### What you are asked to do:
Filter on the word "destruct": copy each matching line from the listing below.

***** Data records

(** Backtracking inside [\d+] never helps when a letter must follow: only
    the maximal run of digits can be followed by a non-digit. *)
Lemma greedy_digits_unit {A} (u : ascii) (k : string -> string -> option A) :
  is_digit u = false ->
  forall s taken,
    greedy_digits taken s
      (fun d s' => match s' with
                   | String c s'' => if Ascii.eqb u c then k d s'' else None
                   | "" => None
                   end)
    = let (run, rest) := span_digits s in
      match taken +:+ run, rest with
      | String _ _ as d, String c rest' =>
          if Ascii.eqb u c then k d rest' else None
      | _, _ => None
      end.
Proof.
  intros Hu s. induction s as [|c s IH]; intros taken.
  - simpl. rewrite append_nil_r. now destruct taken.
  - simpl. destruct (is_digit c) eqn:Hc.
    + rewrite IH. destruct (span_digits s) as [run rest].
      rewrite snoc_append.
      assert (Hstop : match taken with
                      | "" => None
                      | String _ _ => if Ascii.eqb u c then k taken s else None
                      end = None).
      { destruct taken; [reflexivity |].
        destruct (Ascii.eqb_spec u c); [congruence | reflexivity]. }
      rewrite Hstop.
      destruct (taken +:+ String c run) eqn:Ht.
      * now apply append_nonempty in Ht.
      * now destruct (match rest with "" => None | String _ _ => _ end).
    + rewrite append_nil_r. now destruct taken.
Qed.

**********

### Expected output:
  - simpl. rewrite append_nil_r. now destruct taken.
  - simpl. destruct (is_digit c) eqn:Hc.
    + rewrite IH. destruct (span_digits s) as [run rest].
      { destruct taken; [reflexivity |].
        destruct (Ascii.eqb_spec u c); [congruence | reflexivity]. }
      destruct (taken +:+ String c run) eqn:Ht.
      * now destruct (match rest with "" => None | String _ _ => _ end).
    + rewrite append_nil_r. now destruct taken.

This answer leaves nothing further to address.